Tan solo me había escrito un hola guapo, así que, antes de contestar, fui directamente a revisar sus fotos. La chica no estaba nada mal: con buen cuerpo, carita dulce y delantera prominente. Sin embargo, la dulzura de su rostro no se correspondía en absoluto con el cariz que tomaron nuestras conversaciones. Ella iba a por todas y yo no pensaba quedarme atrás. En apenas unos minutos consiguió calentarme y provocarme una tremenda erección. Si la hubiera tenido delante en aquel momento, no habría podido controlarme.
Estaba tan cachondo que la idea de quedar aquella noche me pareció el mejor plan del mundo. Sin embargo, para ser totalmente sincero, he de decir que siempre había necesitado varios días y muchas charlas por Whatsapp antes de conocer en persona a una chica. De hecho, era la primera vez que tenía una cita tan poco meditada y únicamente guiada por mis instintos más primarios.
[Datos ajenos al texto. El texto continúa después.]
(** The exit status as the specification words it, from the two counts:
    0 when at least one GPU node is ready, 3 when there are GPU nodes and
    none is ready, 2 when there is no GPU node. *)
Definition status_of_counts (n_gpu n_ready : nat) : Z :=
  if (1 <=? n_ready)%nat then 0
  else if (1 <=? n_gpu)%nat then 3
  else 2.

(** *** Example nodes *)

Definition node_with (conds : option (list condition_item))
    (cap : option (gmap string string)) : V1Node :=
  {| metadata := Some {| meta_name := Some "worker"; meta_labels := None |};
     spec := None;
     status := Some {| conditions := conds; capacity := cap |} |}.

Definition ready_condition (st : string) : condition_item :=
  IsCondition {| cond_type := "Ready"; cond_status := st |}.

(** A node whose device plugin reports no GPU left: capacity "0". *)
Definition node_zero_capacity : V1Node :=
  node_with (Some [ready_condition "True"]) (Some {[ "nvidia.com/gpu" := "0" ]}).

(** A node with two NVIDIA GPUs and an unparsable AMD quantity. *)
Definition node_two_gpus : V1Node :=
  node_with (Some [ready_condition "True"])
    (Some (<[ "amd.com/gpu" := "abc" ]> {[ "nvidia.com/gpu" := "2" ]})).

(* ===================================================================== *)
(** ** Slack delivery *)
(* ===================================================================== *)

Module Slack.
Llegué 10 minutos antes de la hora fijada y respiré hondo antes de tocar el telefonillo. Estaba un poco nervioso. Sin contestar, abrió y cuando salí del ascensor, observé que la puerta de su piso estaba entreabierta.
Entré despacio y a la expectativa. Me estaba dando mucho morbo esa situación. Entonces apareció ella, con un vestido que tapaba lo justo y avanzando con paso firme hacia mí. ?Carlos, ¿verdad. Fue lo que salió de sus labios antes de que estos se encontraran con los míos. Se pegó a mi cuerpo mientras nos morreábamos. Enseguida noté que su mano buscaba mi pene. No la defraudaría, pues ya estaba bien empalmado.
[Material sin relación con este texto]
(** * Seismic telemetry services: socketService.js and the serial service

    A shallow embedding of [src/services/socketService.js]: the Socket.IO
    subscription registry, the native WebSocket message handler with its
    line grammar, the test encoders, and the Web Serial read loop.

    JavaScript strings are sequences of UTF-16 code units; they are modelled
    as lists of [N].  JavaScript numbers are modelled by the exact
    mathematical value of the decimal literal they were read from (a
    rational), plus NaN and the two infinities: the rounding of that value
    to the nearest double, and the sign of zero, are not represented. *)

From Stdlib Require Import Ascii String.
From Stdlib Require Import List Bool Arith NArith ZArith QArith Lia Sorted.
Import ListNotations.

Set Implicit Arguments.
Set Warnings "-register-all".
Open Scope nat_scope.

(** ** Strings as code-unit sequences *)

Definition jstring := list N.

Definition ch (a : ascii) : N := N_of_ascii a.

Fixpoint str (s : string) : jstring :=
  match s with
  | EmptyString => []
  | String a s' => ch a :: str s'
  end.

Definition jstring_eqb (a b : jstring) : bool :=
  if list_eq_dec N.eq_dec a b then true else false.

(** [String.prototype.startsWith] *)
Fixpoint startsWith (s p : jstring) {struct p} : bool :=
  match p with
  | [] => true
  | c :: p' =>
      match s with
      | [] => false
      | d :: s' => N.eqb c d && startsWith s' p'
      end
  end.

(** [String.prototype.includes] *)
Fixpoint includes (s p : jstring) : bool :=
  startsWith s p ||
  match s with
  | [] => false
  | _ :: s' => includes s' p
  end.

(** [breakOn sep s]: the text before the first occurrence of [sep] in [s]
    and the text after it, when there is one. *)
Fixpoint breakOn (sep s : jstring) : option (jstring * jstring) :=
  if startsWith s sep then Some ([], skipn (length sep) s)
  else match s with
       | [] => None
       | c :: s' =>
           match breakOn sep s' with
           | Some (a, b) => Some (c :: a, b)
           | None => None
           end
       end.

(** [String.prototype.split] with a non-empty separator: cut at every
    occurrence, left to right.  The recursion is on a counter that starts
    at the length of the text, which bounds the number of cuts. *)
Fixpoint split_fuel (n : nat) (sep s : jstring) : list jstring :=
  match n with
  | O => [s]
  | S n' =>
      match breakOn sep s with
      | Some (a, b) => a :: split_fuel n' sep b
      | None => [s]
      end
  end.

Definition split (sep s : jstring) : list jstring :=
  split_fuel (length s) sep s.

(** [Array.prototype.join] *)
Fixpoint join (sep : jstring) (l : list jstring) : jstring :=
  match l with
  | [] => []
  | [a] => a
  | a :: l' => a ++ sep ++ join sep l'
  end.

(** [String.prototype.substring(k)] *)
Definition substring (k : nat) (s : jstring) : jstring := skipn k s.

(** [String.prototype.indexOf] for one code unit; [None] stands for -1. *)
Fixpoint indexOf (c : N) (s : jstring) : option nat :=
  match s with
  | [] => None
  | d :: s' => if N.eqb d c then Some O
               else match indexOf c s' with
                    | Some i => Some (S i)
                    | None => None
                    end
  end.

(** WhiteSpace and LineTerminator code units of ECMAScript, the set that
    [trim] and [parseFloat] strip. *)
Definition isWhiteSpace (c : N) : bool :=
  ((9 <=? c) && (c <=? 13) || (c =? 32) || (c =? 160) || (c =? 5760)
   || ((8192 <=? c) && (c <=? 8202)) || (c =? 8232) || (c =? 8233)
   || (c =? 8239) || (c =? 8287) || (c =? 12288) || (c =? 65279))%N.

Fixpoint dropWhile (f : N -> bool) (s : jstring) : jstring :=
  match s with
  | [] => []
  | c :: s' => if f c then dropWhile f s' else s
  end.

Definition trimStart (s : jstring) : jstring := dropWhile isWhiteSpace s.
Definition trimEnd (s : jstring) : jstring := rev (dropWhile isWhiteSpace (rev s)).

(** [String.prototype.trim] *)
Definition trim (s : jstring) : jstring := trimEnd (trimStart s).

Definition isDigit (c : N) : bool := ((48 <=? c) && (c <=? 57))%N.

(** The longest prefix of code units satisfying [f], and the rest. *)
Fixpoint span (f : N -> bool) (s : jstring) : jstring * jstring :=
  match s with
  | [] => ([], [])
  | c :: s' => if f c then let (a, b) := span f s' in (c :: a, b)
               else ([], s)
  end.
La agarré de su cinturilla de avispa y fui bajando hasta encontrarme con sus nalgas. No fue difícil, pues aquel vestido no cubría apenas nada. Llevaba un tanga y le sobé el trasero, dándole unos ligeros azotes. Ella me agarró la mano para indicarme que los quería más fuertes.
Se coló por mis pantalones y accedió a mi polla. Empezó a masturbarla frenéticamente, hasta casi dejarme sin respiración. Entonces, se puso de rodillas en el suelo y me desvistió de cintura para abajo. Yo estaba atónito.
Continuó acariciándomela con la mano, mientras se daba pequeños golpes con mi verga en la lengua. Eso me excitó aún más. Finalmente, se la metió entera en la boca y comenzó a chupar. La visión de ella arrodillada lanzándome frecuentes miradas lascivas hizo que no pudiera aguantar mucho y me corriese. Con mi semen aún en su boca, se incorporó y se marchó al cuarto de baño.
La esperé ahí en el pasillo sin saber qué hacer. Minutos después su voz me invitaba a pasar hasta su habitación. Suspiré y eché a andar, con una nueva erección asomando.